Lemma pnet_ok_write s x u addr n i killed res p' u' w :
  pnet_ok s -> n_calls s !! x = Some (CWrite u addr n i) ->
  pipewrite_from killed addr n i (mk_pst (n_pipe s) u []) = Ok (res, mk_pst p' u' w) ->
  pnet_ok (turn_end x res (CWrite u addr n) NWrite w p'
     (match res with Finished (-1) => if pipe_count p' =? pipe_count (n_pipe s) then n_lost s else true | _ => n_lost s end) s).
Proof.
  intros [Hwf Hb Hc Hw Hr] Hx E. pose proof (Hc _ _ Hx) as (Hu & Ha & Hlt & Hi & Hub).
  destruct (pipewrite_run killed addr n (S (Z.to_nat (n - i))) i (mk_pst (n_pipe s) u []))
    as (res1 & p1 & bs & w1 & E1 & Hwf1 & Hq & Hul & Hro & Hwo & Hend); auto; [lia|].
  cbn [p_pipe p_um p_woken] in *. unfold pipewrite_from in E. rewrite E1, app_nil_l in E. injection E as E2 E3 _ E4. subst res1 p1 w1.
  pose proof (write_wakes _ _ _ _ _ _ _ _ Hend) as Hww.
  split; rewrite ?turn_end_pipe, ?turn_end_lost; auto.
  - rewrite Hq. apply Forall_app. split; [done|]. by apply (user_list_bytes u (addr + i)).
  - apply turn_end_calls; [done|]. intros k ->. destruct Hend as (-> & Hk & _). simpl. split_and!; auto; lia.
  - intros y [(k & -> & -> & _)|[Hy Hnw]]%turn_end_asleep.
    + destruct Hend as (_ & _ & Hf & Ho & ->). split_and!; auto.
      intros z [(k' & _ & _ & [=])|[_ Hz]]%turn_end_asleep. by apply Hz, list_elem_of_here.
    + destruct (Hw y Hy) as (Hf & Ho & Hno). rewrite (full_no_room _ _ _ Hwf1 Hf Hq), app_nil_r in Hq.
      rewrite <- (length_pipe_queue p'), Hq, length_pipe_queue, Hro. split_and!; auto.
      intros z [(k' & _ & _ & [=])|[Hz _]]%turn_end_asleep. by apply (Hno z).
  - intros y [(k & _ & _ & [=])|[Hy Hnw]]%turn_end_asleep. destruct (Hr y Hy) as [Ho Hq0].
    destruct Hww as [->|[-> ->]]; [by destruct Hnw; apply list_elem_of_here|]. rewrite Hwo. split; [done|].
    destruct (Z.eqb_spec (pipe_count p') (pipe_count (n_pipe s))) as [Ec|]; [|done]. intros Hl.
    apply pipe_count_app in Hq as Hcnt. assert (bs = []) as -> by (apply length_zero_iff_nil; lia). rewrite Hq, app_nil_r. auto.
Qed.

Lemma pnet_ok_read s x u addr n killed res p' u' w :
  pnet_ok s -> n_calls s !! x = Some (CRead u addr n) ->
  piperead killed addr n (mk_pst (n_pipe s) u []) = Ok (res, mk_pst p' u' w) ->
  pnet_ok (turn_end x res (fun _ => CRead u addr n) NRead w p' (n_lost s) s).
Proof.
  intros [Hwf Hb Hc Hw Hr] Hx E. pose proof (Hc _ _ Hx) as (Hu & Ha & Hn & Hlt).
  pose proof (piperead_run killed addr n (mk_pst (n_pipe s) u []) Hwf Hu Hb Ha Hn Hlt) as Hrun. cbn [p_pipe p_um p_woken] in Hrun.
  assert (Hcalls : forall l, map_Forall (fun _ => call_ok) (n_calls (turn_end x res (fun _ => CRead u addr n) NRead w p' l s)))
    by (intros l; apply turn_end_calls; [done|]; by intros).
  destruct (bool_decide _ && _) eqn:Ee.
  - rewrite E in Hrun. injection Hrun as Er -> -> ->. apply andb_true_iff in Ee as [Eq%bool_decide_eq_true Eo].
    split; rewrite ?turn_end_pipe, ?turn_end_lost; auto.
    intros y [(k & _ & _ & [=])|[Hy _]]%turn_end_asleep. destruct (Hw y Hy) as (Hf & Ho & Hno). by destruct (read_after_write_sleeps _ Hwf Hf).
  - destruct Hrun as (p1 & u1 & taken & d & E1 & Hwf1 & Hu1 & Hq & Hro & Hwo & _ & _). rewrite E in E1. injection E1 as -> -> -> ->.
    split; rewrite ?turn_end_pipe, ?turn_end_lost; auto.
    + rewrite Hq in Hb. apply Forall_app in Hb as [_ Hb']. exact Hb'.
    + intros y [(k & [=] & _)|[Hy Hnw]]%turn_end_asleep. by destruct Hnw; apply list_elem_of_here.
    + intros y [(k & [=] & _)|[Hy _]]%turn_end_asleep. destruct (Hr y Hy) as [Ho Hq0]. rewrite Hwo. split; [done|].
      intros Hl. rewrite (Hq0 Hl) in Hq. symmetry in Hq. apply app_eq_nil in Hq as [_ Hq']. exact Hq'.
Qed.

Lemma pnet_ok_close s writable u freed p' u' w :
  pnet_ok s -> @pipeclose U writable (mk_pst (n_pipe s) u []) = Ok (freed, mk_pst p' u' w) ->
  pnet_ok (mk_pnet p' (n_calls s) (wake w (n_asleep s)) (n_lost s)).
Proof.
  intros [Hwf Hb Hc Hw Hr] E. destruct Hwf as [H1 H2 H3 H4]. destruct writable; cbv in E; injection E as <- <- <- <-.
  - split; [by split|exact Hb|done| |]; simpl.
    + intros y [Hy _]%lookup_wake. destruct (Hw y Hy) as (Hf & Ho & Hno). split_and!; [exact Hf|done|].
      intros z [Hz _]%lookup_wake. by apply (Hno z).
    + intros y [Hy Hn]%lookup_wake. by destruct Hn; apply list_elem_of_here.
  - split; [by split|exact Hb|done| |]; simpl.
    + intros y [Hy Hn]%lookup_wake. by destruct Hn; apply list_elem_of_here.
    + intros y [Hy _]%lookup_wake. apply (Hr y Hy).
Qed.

§ **What to work on**
Give back exactly the lines above, from the line containing "intros Hl. rewrite" through the line containing "pnet_ok s -> @pipeclose", with both end lines and nothing more.

§ **Output**
      intros Hl. rewrite (Hq0 Hl) in Hq. symmetry in Hq. apply app_eq_nil in Hq as [_ Hq']. exact Hq'.
Qed.

Lemma pnet_ok_close s writable u freed p' u' w :
  pnet_ok s -> @pipeclose U writable (mk_pst (n_pipe s) u []) = Ok (freed, mk_pst p' u' w) ->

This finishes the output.